§ **RECORDS SUPPLIED**
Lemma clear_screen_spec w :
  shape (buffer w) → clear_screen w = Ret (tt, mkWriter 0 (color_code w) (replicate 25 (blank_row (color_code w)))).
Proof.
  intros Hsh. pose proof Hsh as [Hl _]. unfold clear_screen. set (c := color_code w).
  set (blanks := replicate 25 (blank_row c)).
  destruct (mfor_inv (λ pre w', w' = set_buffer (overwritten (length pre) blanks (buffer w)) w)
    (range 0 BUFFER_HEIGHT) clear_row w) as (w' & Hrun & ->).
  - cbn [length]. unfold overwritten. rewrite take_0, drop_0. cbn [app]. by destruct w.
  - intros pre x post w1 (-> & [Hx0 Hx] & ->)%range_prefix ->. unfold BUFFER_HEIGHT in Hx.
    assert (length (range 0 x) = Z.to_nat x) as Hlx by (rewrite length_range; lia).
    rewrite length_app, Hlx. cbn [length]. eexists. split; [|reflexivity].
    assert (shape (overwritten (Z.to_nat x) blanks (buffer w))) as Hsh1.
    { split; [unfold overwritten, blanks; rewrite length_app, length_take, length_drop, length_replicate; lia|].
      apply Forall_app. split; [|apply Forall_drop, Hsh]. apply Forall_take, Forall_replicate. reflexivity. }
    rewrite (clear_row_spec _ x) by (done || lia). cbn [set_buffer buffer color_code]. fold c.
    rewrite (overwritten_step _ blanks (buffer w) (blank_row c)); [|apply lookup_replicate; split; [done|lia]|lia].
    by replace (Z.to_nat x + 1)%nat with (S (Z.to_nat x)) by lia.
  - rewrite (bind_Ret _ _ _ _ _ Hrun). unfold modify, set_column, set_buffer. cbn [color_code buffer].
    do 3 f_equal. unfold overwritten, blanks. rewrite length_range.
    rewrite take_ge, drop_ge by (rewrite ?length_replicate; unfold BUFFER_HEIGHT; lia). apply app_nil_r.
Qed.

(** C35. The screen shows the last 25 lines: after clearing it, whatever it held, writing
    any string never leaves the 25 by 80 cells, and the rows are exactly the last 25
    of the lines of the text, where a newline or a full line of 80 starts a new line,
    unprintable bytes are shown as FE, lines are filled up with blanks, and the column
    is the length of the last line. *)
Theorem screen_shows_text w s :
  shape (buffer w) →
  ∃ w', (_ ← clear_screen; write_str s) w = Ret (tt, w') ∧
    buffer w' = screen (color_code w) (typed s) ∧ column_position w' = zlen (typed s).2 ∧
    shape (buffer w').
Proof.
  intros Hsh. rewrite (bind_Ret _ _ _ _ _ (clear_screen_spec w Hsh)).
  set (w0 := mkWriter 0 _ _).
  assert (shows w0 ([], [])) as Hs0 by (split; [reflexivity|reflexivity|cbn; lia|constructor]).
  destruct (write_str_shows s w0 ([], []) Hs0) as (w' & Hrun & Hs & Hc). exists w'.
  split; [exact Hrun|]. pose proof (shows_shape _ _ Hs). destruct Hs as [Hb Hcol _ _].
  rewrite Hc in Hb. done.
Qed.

§ **PROBLEM DESCRIPTION**
Determine the number of lines in the entries that contain "split", then write that number alone.

§ **ANSWER FOR THE TASK**
6